The fourth R: When public school students study about religion, they pursue "an important part of a complete education," according to a joint statement by the National Education Association and the Christian Coalition. The Equal Access Act of 1984 protects student-led religious groups in public secondary schools that receive federal funds and allow nonacademic groups to meet on school grounds. Under the law, religious student groups must be accorded the same access, resources, or recognition as other student organizations. If a school-spirit club or a chess team meets after school in a classroom, the school must give faith-based clubs the same right to meet. The only difference is that religious groups must be initiated and led solely by students. Teachers may monitor them but may not participate. Teachers may participate in religious activities, such as prayer, alone or with other teachers outside of the presence of students. Last year, the Supreme Court extended the right of access to private community organizations in Good News Club v. Milford Central School. If other community groups such as the Girl Scouts or 4-H Clubs are permitted on campus, religious activity groups must also be allowed to meet.

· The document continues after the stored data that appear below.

(* ===== verification/VmWorld.v ===== *)
(** * Virtual memory: all address spaces together

    References to frames ([Arc::strong_count] over all address spaces, shared backings
    and the references held elsewhere, and how it changes with the resident pages); then the
    address spaces of all processes, the shared backings, the page cache and the memory as one
    world, and the invariant that makes copy-on-write sound. *)

From Stdlib Require Import Sorted.
From stdpp Require Import gmap functions.
From S2P Require Import Prelude SysErr FrameAlloc Vm VmSpec VmSys VmMap VmProt VmFault.

Implicit Types a b : UserMapArea.
Implicit Types l : list UserMapArea.
Implicit Types vs : UserVMSet.

(** ** Counting *)

Definition count (p : Z) (ps : list Z) : Z := Z.of_nat (length (List.filter (Z.eqb p) ps)).

Lemma count_nil p : count p [] = 0.
Proof. done. Qed.

Lemma count_cons p q ps : count p (q :: ps) = (if p =? q then 1 else 0) + count p ps.
Proof. unfold count. simpl. destruct (p =? q); simpl; lia. Qed.

Lemma count_app p ps qs : count p (ps ++ qs) = count p ps + count p qs.
Proof. unfold count. rewrite List.filter_app, length_app. lia. Qed.

Lemma count_nonneg p ps : 0 <= count p ps.
Proof. unfold count. lia. Qed.

#[export] Instance count_perm p : Proper ((≡ₚ) ==> eq) (count p).
Proof.
  intros ps qs H. induction H; rewrite ?count_cons; [done|lia|lia|congruence].
Qed.

Lemma count_pos p ps : 0 < count p ps <-> p ∈ ps.
Proof.
  induction ps as [|q ps IH]; [rewrite count_nil; split; [lia|by intros H%not_elem_of_nil]|].
  rewrite count_cons, elem_of_cons, <- IH. pose proof (count_nonneg p ps). destruct (Z.eqb_spec p q); split; intros; [by left|lia|right; lia|].
  destruct H0; [done|lia].
Qed.

(** ** Frames of a map *)

Definition frames (m : gmap Z Z) : list Z := (map_to_list m).*2.
Definition mcount (m : gmap Z Z) (p : Z) : Z := count p (frames m).

Lemma mcount_empty p : mcount ∅ p = 0.
Proof. unfold mcount, frames. by rewrite map_to_list_empty. Qed.

Lemma mcount_insert m v q p : m !! v = None -> mcount (<[v := q]> m) p = (if p =? q then 1 else 0) + mcount m p.
Proof. intros H. unfold mcount, frames. rewrite map_to_list_insert by done. apply count_cons. Qed.

Lemma mcount_delete m v q p : m !! v = Some q -> mcount m p = (if p =? q then 1 else 0) + mcount (delete v m) p.
Proof.
  intros H. rewrite <- (insert_delete_id m v q H) at 1. apply mcount_insert. apply lookup_delete_eq.
Qed.

Lemma mcount_nonneg m p : 0 <= mcount m p.
Proof. apply count_nonneg. Qed.

Lemma mcount_pos m p : 0 < mcount m p <-> exists v, m !! v = Some p.
Proof.
  unfold mcount. rewrite count_pos. unfold frames. rewrite list_elem_of_fmap. split.
  - intros ([v q] & -> & H%elem_of_map_to_list). by exists v.
  - intros [v H]. exists (v, p). split; [done|by apply elem_of_map_to_list].
Qed.

Lemma mcount_sub m m' p : m ⊆ m' -> mcount m p <= mcount m' p.
Proof.
  revert m'. induction m as [|v q m Hv IH] using map_ind; intros m' Hs.
  - rewrite mcount_empty. apply mcount_nonneg.
  - rewrite mcount_insert by done. assert (Hq : m' !! v = Some q). { eapply lookup_weaken; [|exact Hs]. apply lookup_insert_eq. }
    rewrite (mcount_delete m' v q p Hq). assert (m ⊆ delete v m') as H%IH; [|lia].
    rewrite <- (delete_id m v Hv). apply delete_mono. etrans; [|exact Hs]. by apply insert_subseteq.
Qed.

(** Two pages with one frame are two references. *)
Lemma mcount_two m v v' p : v <> v' -> m !! v = Some p -> m !! v' = Some p -> 2 <= mcount m p.
Proof.
  intros Hne H1 H2. rewrite (mcount_delete m v p p H1), Z.eqb_refl.
  assert (0 < mcount (delete v m) p); [|lia]. apply mcount_pos. exists v'. by rewrite lookup_delete_ne.
Qed.

Lemma mcount_union m1 m2 p : m1 ##ₘ m2 -> mcount (m1 ∪ m2) p = mcount m1 p + mcount m2 p.
Proof.
  revert m2. induction m1 as [|v q m1 Hv IH] using map_ind; intros m2 Hd.
  - by rewrite (left_id_L ∅ _), mcount_empty.
  - apply map_disjoint_insert_l in Hd as [H2 Hd]. rewrite <- insert_union_l, !mcount_insert, IH; [lia|done|done|].
    by apply lookup_union_None.
Qed.

(** ** The resident pages of an address space *)

Fixpoint rmap l : gmap Z Z := match l with [] => ∅ | a :: l => data_frames a ∪ rmap l end.

Lemma rmap_lookup l v : areas_ok l -> rmap l !! v = resident l v.
Proof.
  induction l as [|a l IH]; intros Hok; [done|]. apply areas_ok_cons in Hok as (Ha & Hal & Hl). cbn [rmap].
  rewrite resident_cons, lookup_union, IH by done. destruct (in_area a v) eqn:E.
  - unfold resident. rewrite (before_disjoint a l v) by done. cbn. by rewrite (right_id_L None _).
  - destruct (data_frames a !! v) as [p|] eqn:Ep; [by rewrite (ao_frames a Ha v p Ep) in E|]. by rewrite (left_id_L None _).
Qed.

(** The references of one address space, as the code counts them. *)
Definition space_refs (vs : UserVMSet) : list Z := concat (map (fun a => frames (data_frames a)) (areas vs)).

Lemma space_refs_count vs p : areas_ok (areas vs) -> count p (space_refs vs) = mcount (rmap (areas vs)) p.
Proof.
  unfold space_refs. induction (areas vs) as [|a l IH]; intros Hok; [by rewrite mcount_empty|]. cbn [map concat rmap].
  pose proof Hok as (Ha & Hal & Hl)%areas_ok_cons. rewrite count_app, IH by done. rewrite mcount_union; [done|].
  apply map_disjoint_spec. intros v p1 p2 H1 H2. rewrite rmap_lookup in H2 by done. unfold resident in H2.
  by rewrite (before_disjoint a l v Hal (ao_frames a Ha v p1 H1)) in H2.
Qed.

(** * The world *)

Record VmWorld := mkVW {
  vw_spaces : gmap Z UserVMSet;
  vw_backings : gmap Z (gmap Z Z);
  vw_held : list Z;
  vw_mem : Z -> bytes }.

Implicit Types w : VmWorld.

(** References outside the address spaces. *)
Definition outside (bk : gmap Z (gmap Z Z)) (held : list Z) : list Z := concat (map frames (map_to_list bk).*2) ++ held.
Definition spaces_refs (sp : gmap Z UserVMSet) : list Z := concat (map space_refs (map_to_list sp).*2).
(** [Arc::strong_count] of every frame. *)
Definition strong_count w (p : Z) : Z := count p (spaces_refs (vw_spaces w) ++ outside (vw_backings w) (vw_held w)).

(** ** What has to hold of each address space *)

(** A private writable mapping of a file is copy-on-write; copy-on-write mappings are
    private and writable; executables are mapped privately; only shared anonymous
    mappings have a shared backing; all but trap contexts and trampolines is user memory. *)
Record attr_ok (A : Attr) : Prop := {
  ak_file : private_attr A = true -> at_file A = true -> acc_w (at_perm A) = true -> at_cow A = true;
  ak_cow : at_cow A = true -> acc_w (at_perm A) = true /\ private_attr A = true;
  ak_elf : at_type A = Elf -> at_flags A = MapPrivate;
  ak_anon : at_anon A = true -> private_attr A = false /\ at_file A = false;
  ak_user : at_cow A = true \/ direct_clone (at_type A) = false -> acc_u (at_perm A) = true }.

(** A private page that is writable now, or that a fault makes writable without a
    copy, has the only reference to its frame. *)
Definition page_sole (cnt : Z -> Z) vs : Prop :=
  forall v i p, view (areas vs) v = Some i -> pg_frame i = Some p -> shared_page i = false ->
    (acc_w (pg_perm i) = true -> pg_cow i = false -> cnt p = 1) /\
    (forall e, translate (page_table vs) v = Some e -> acc_w (pte_acc e) = true -> cnt p = 1).

(** The entry of a resident page gives the reads and the execution its area allows, and is
    for user mode exactly when its area is. *)
Definition page_served vs : Prop :=
  forall v i p f, view (areas vs) v = Some i -> pg_frame i = Some p -> page_table vs !! v = Some (mkPTE p f) ->
    (acc_r (pg_perm i) || acc_w (pg_perm i) = true -> acc_r f = true) /\ (acc_x (pg_perm i) = true -> acc_x f = true) /\ acc_u f = acc_u (pg_perm i).

Record space_ok (cnt : Z -> Z) vs : Prop := {
  sk_vm : vm_ok vs;
  sk_attr : Forall (fun a => attr_ok (attr a)) (areas vs);
  sk_sole : page_sole cnt vs;
  sk_served : page_served vs }.

Definition world_ok w : Prop := forall s vs, vw_spaces w !! s = Some vs -> space_ok (strong_count w) vs.

(** ** Counting in a world *)

Lemma spaces_refs_insert sp s vs p : sp !! s = None -> count p (spaces_refs (<[s := vs]> sp)) = count p (space_refs vs) + count p (spaces_refs sp).
Proof. intros H. unfold spaces_refs. rewrite map_to_list_insert by done. cbn. by rewrite count_app. Qed.

Lemma spaces_refs_delete sp s vs p : sp !! s = Some vs -> count p (spaces_refs sp) = count p (space_refs vs) + count p (spaces_refs (delete s sp)).
Proof. intros H. rewrite <- (insert_delete_id sp s vs H) at 1. apply spaces_refs_insert, lookup_delete_eq. Qed.

(** The references that are not those of one address space. *)
Definition others w (s : Z) (p : Z) : Z := count p (spaces_refs (delete s (vw_spaces w))) + count p (outside (vw_backings w) (vw_held w)).
(** ** Pages of one area *)

Lemma insert_sorted_last l a : areas_ok l -> area_ok a -> Forall (fun b => before b a) l -> insert_area_sorted a l = Some (l ++ [a]).
Proof.
  intros Hl Ha Hb. destruct (insert_index_split l a Hl Ha) as [_ H2]; [eapply Forall_impl; [exact Hb|]; by right|].
  unfold insert_area_sorted. rewrite (area_ok_user a Ha). unfold vec_insert. set (k := area_insert_index _ _) in *.
  assert (Hd : drop k l = []).
  { destruct (drop k l) as [|b r] eqn:E; [done|]. exfalso. inversion H2 as [|? ? H3]; subst. assert (Hbl : b ∈ l) by (rewrite <- (take_drop k l), E; set_solver).
    rewrite Forall_forall in Hb. specialize (Hb b Hbl). pose proof (area_ok_vpn a Ha). pose proof (area_ok_vpn b (areas_ok_in _ _ Hl Hbl)). unfold before in *. lia. }
  rewrite Hd. rewrite <- (take_drop k l) at 2. by rewrite Hd, app_nil_r.
Qed.

Lemma map_frames_lookup (m : gmap Z Z) f pt v : map_frames m f pt !! v = match m !! v with Some p => Some (mkPTE p (pte_flags f)) | None => pt !! v end.
Proof.
  unfold map_frames. assert (Hk : NoDup (map_to_list m).*1) by apply NoDup_fst_map_to_list.
  assert (Hm : m !! v = (list_to_map (map_to_list m) : gmap Z Z) !! v) by (by rewrite list_to_map_to_list). rewrite Hm. clear Hm.
  revert pt Hk. induction (map_to_list m) as [|[u p] kvs IH]; intros pt Hk; [done|]. cbn [fold_left fmap list_fmap fst snd] in *. apply NoDup_cons in Hk as [Hu Hk].
  rewrite IH by done. cbn [list_to_map foldr]. destruct (decide (u = v)) as [-> |Hne].
  - rewrite not_elem_of_list_to_map_1 by done. cbn. unfold map_page. by rewrite !lookup_insert_eq.
  - cbn. unfold map_page. by rewrite !lookup_insert_ne by done.
Qed.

The decision says that speech with an explicit religious message is as constitutionally protected as other speech.

Religious expression is not only constitutional; according to many experts, it is also beneficial. Creating a space for religious expression, they say, can improve the school environment. They say that such policies recognize the value of religious expression, show respect for students' deeply held beliefs, and build trust between parents and schools.

Last November, during the Muslim holy month of Ramadan, New York City Schools Chancellor Harold Levy issued a statement affirming students' rights to religious expression of all faiths and urging schools to show sensitivity to requests for religious accommodation. He stated, "Tolerance for religious devotion is one of the hallmarks of our democracy. I would ask that during these difficult times all staff continue to be vigilant in both respecting religious beliefs and protecting fundamental constitutional principles." Levy's respect for students' religious beliefs and expression provided an example for other educators following the tragic events of September 11, 2001.

Schools need not be and, legally speaking, should not be "religion-free" zones. The Supreme Court has affirmed students' rights to religious expression and the appropriateness of instruction about religion. An understanding of the role of religion in history, art, and current events is necessary for a well-rounded education. Religious expression is protected for students of every faith. They are free to pray and otherwise practice their religion so long as it is not disruptive. Released time provides students with the opportunity for religious instruction off campus. Religious groups by law must be accorded the same treatment as secular groups on campus.

Knowing the law is the first step toward building equitable and constitutional school policies. Resources are available to help educators, parents, students, and communities. The Department of Education, the Freedom Forum First Amendment Center, the Family Research Council, and the NEA, for example, have information on their Web sites.

Opening of dialogue between schools, parents, and community groups can help promote understanding and support for these school policies and programs. In a 1999 letter to educators, then-Secretary of Education Richard Riley advised that "in developing such a policy, school officials can engage parents, teachers, the various faith communities, and the broader community in a positive dialogue to define a common ground that gives all parties the assurance that when questions do arise regarding religious expression the community is well prepared to apply these guidelines to specific cases."

Supported by the law and the community, schools can create numerous opportunities for learning and expression in public schools. Through these opportunities, students will gain a more well- rounded education and a greater appreciation for the diverse religious heritage of other students. 

Krista Kafer is an education policy analyst at the Heritage Foundation, a Washington-based public policy research institute.